::: DATA TO EXAMINE

(* ===== verification/TermEmitterGuarantees.v ===== *)
(** * TermEmitterGuarantees: what a run of emissions shows

    The emitter of [TermEmitter] over a changing core, against the receivers of
    [CellDelta]: a replica that keeps history and a viewport-only checkpoint. *)
From Stdlib Require Import Ascii String.
From S2P Require Export TermEmitter.

(** One call of [next_cell_frame]: the core it reads, and its arguments. *)
Notation Emission := (TerminalCore * bool * option Z)%type.

(** Emissions in turn, the core's dirty rows cleared after each. *)
Fixpoint emit_all (state : CellEmitState) (emissions : list Emission) :
    result (list CellGridFrame * CellEmitState) TerminalCoreError :=
  match emissions with
  | [] => Ok ([], state)
  | (core, force, tail) :: rest =>
      let? emitted := next_cell_frame core state force tail in
      let? later := emit_all (snd emitted) rest in
      Ok (fst emitted :: fst later, snd later)
  end.

(** One observed core: its answers' widths, a count it reports, and a total
    that a row's index can hold. *)
Definition core_counted (origin : Z) (core : TerminalCore) : Prop :=
  core_typed core
  /\ exists discarded, core_discarded_line_count core = Some discarded /\ 0 <= discarded
       /\ origin + discarded + core_scrollback_count core < 2 ^ 32.

(** The cores of a run, each linked to the one before it. *)
Fixpoint observed (origin : Z) (before : option TerminalCore) (emissions : list Emission) : Prop :=
  match emissions with
  | [] => True
  | (core, _, tail) :: rest =>
      core_counted origin core
      /\ match tail with Some rows => 0 <= rows | None => True end
      /\ match before with
         | Some before => dirty_contract before core /\ history_contract before core
         | None => True
         end
      /\ observed origin (Some core) rest
  end.

(** The receivers start from nothing, so the first frame must be a full. *)
Definition starts_full (state : CellEmitState) (emissions : list Emission) : Prop :=
  match emissions with
  | [] => True
  | (_, force, _) :: _ =>
      es_sent_full state = false
      \/ (force = true /\ is_Some (es_last_image_placements state))
  end.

::::::

> YOUR OBJECTIVE
Find the line with "From Stdlib Require Import Ascii String." in the entries above. Retype it and each line after it, exactly, through the line with "(** Emissions in", and stop there.

> TASK RESPONSE
From Stdlib Require Import Ascii String.
From S2P Require Export TermEmitter.

(** One call of [next_cell_frame]: the core it reads, and its arguments. *)
Notation Emission := (TerminalCore * bool * option Z)%type.

(** Emissions in turn, the core's dirty rows cleared after each. *)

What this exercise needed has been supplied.